Nearly nine out of 10 (89%) respondents said they had felt financially stretched attending courses or conferences. Some said that they had been unable to attend courses as they could not afford to pay for them even if study funding was available on completion.

At the end of CT2, 64 reported attendance at a surgical interview for an ST3 post, with 31 successfully gaining a national training number. On average, successful applicants spent £5400 in total compared with £4670 by those who were unsuccessful. Successful applicants spent £3520 on courses compared with £2920 by unsuccessful ones, and £1900 on conferences compared with £1740.

In total, the average cost of core surgical training was £10 240 (£5220 plus compulsory requirements).

No guarantee

Results of this survey show that most candidates are attending far in excess of the basic requirements for courses and conferences and that this has an associated high financial outlay. As there is no guarantee in gaining a national training number to pursue their career, many may not find this acceptable.

The highest proportion of this extra expense was on non-essential courses. In the online survey some respondents questioned the high nature of these costs, particularly for courses with minimal numbers of trainers or necessary surgical equipment.

The most frequently reported study budget was £600 a year, meaning that the average applicant would need to find an extra £1000 a year to spend on these non-compulsory courses. Candidates also have to pay exam fees of £503 for MRCS part A and £912 for part B, which traditionally are not recoverable from the study budget. The extra conferences attended by trainees add to their costs, most of which they have to pay from their own pocket.

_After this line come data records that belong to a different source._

Lemma renormalize_normal (u : gmap string json) :
  normal_commands (u !! "commands") → normal_vars (u !! "vars") →
  renormalize u = Normal u.
Proof.
  intros Hc Hv. rewrite renormalize_run.
  assert (∃ c, normalizeCommands (u !! "commands") = Normal c
               ∧ set_opt "commands" c u = u) as (c & -> & Hsc).
  { destruct Hc as [Hc|(ss & Hne & Hc)]; rewrite Hc.
    - exists None. split; [done|]. by apply delete_id.
    - eexists. split; [by apply normalizeCommands_strings|].
      by apply insert_id. }
  cbn. rewrite Hsc.
  assert (∃ v, normalizeVars (u !! "vars") = Normal v
               ∧ set_opt "vars" (vars_json <$> v) u = u) as (v & -> & Hsv).
  { destruct Hv as [Hv|(vs & Hne & Hall & Hv)]; rewrite Hv.
    - exists None. split; [done|]. by apply delete_id.
    - exists (Some vs). split; [by apply normalizeVars_stored_entries|].
      by apply insert_id. }
  cbn. by rewrite Hsv.
Qed.

(** X13: an update without a body of a record whose required fields are
    truthy and whose [commands] and [vars] are as the handlers store
    them is answered 200 and changes the record in [updatedAt] only. *)
Theorem put_steps_empty_patch (id : string) (e : env) (w : world)
    (steps : list json) (i : nat) (old : gmap string json) :
  load (file w) = Normal steps →
  findIndex (has_id id) steps = Normal (Some i) →
  steps !! i = Some (JObj old) →
  required_missing (JObj old) = false →
  normal_commands (old !! "commands") →
  normal_vars (old !! "vars") →
  put_steps id None e w
  = (Normal (Response 200
       (Some (JObj (<["updatedAt" := JStr (now_iso e)]> old)))),
     saved (<[i := JObj (<["updatedAt" := JStr (now_iso e)]> old)]> steps)
       (ensured w)).
Proof.
  intros Hload Hfind Hold Hreq Hc Hv.
  assert (old !! "id" = Some (JStr id)) as Hid.
  { apply findIndex_Some in Hfind as (x & Hx & Hx' & _).
    rewrite Hold in Hx. injection Hx as <-.
    apply has_id_true in Hx' as (m & [= <-] & Hm). done. }
  assert (merged (Some (JObj old)) (or_empty None) id e
          = <["updatedAt" := JStr (now_iso e)]> old) as Hm.
  { unfold merged. cbn. by rewrite (left_id_L ∅ (∪)), (insert_id old "id"). }
  apply put_steps_found; [done|done|..]; rewrite Hold, Hm.
  - by rewrite required_missing_updatedAt.
  - apply renormalize_normal; by rewrite lookup_insert_ne.
Qed.

(** X14: a create request in which one of the four required fields is
    falsy or absent, as in every request without a body, is answered
    400 before the data file is read: the world stays as it is, with a
    file that is missing or not JSON too. *)
Theorem post_steps_requires (body : option json) (e : env) (w : world)
    (k : string) :
  k ∈ required_fields →
  truthy (prop (or_empty body) k) = false →
  post_steps body e w
  = (Normal (Response 400 (Some (message required_message))), w).
Proof.
  intros Hk Hf. rewrite post_steps_run.
  enough (required_missing (or_empty body) = true) as -> by done.
  unfold required_missing, required_fields in *.
  rewrite !elem_of_cons, elem_of_nil in Hk.
  destruct Hk as [->|[->|[->|[->|[]]]]]; rewrite Hf; cbn;
    by rewrite ?orb_true_r.
Qed.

There are online careers documents that warn of the cost of surgical training,1 but owing to the lack of recent data on the cost of training it is likely that many candidates enter surgical training with little idea of the contribution they will have to make from their own finances. This is made more unpredictable by the geographical variation in the provision of study budgets shown by this study. There seems to be little rationale for the variation. Whether this would influence surgical trainees’ choice of deanery is beyond the scope of this paper, but it may be the case. It would seem fair to suggest a national standard for the amount of funding available.

Simply unaffordable

Several respondents reported that they could not attend desirable courses or conferences even if they had study funding as they did not have the capital available to invest before claiming it back once they had attended. Some reported that international conference fees were excluded from their study budget. In a specialty that encourages high level research among its trainees, this seems counterintuitive. It may be beneficial to relax the current spending regulations to allow trainees more choice on what they spend their funding on.

Among trainees, there is a belief that certain subspecialties are more expensive than others, but of the ones considered in this research we found little evidence to support this.

Although the total number of respondents was small, we had responses from 11 deaneries, giving good geographical distribution. The data collection period was timed to be after the ST3 recruitment process, but this meant that respondents were calculating expenditure from several years previously, which may affect the accuracy of their recalled spending habits. Regardless, the mean spend was fairly consistent between respondents. Data were collected on number of conferences attended but not on whether the applicant had presented work, which may independently influence success at ST3 interview. We did not collect data on grants, scholarships, or bursaries, and the survey was limited in that it did not include costs from ST3 applicants who were not core surgical trainees.

The figures in this paper are far greater than previous estimates for basic surgical training. Our findings highlight to what degree an individual should be expected to fund their own training. As medical students graduate with higher debts, a surgical career may be simply unaffordable for some candidates, regardless of their ability.


  • Competing interests: We have read and understood BMJ’s policy on declaration of interests and have no relevant interests to declare.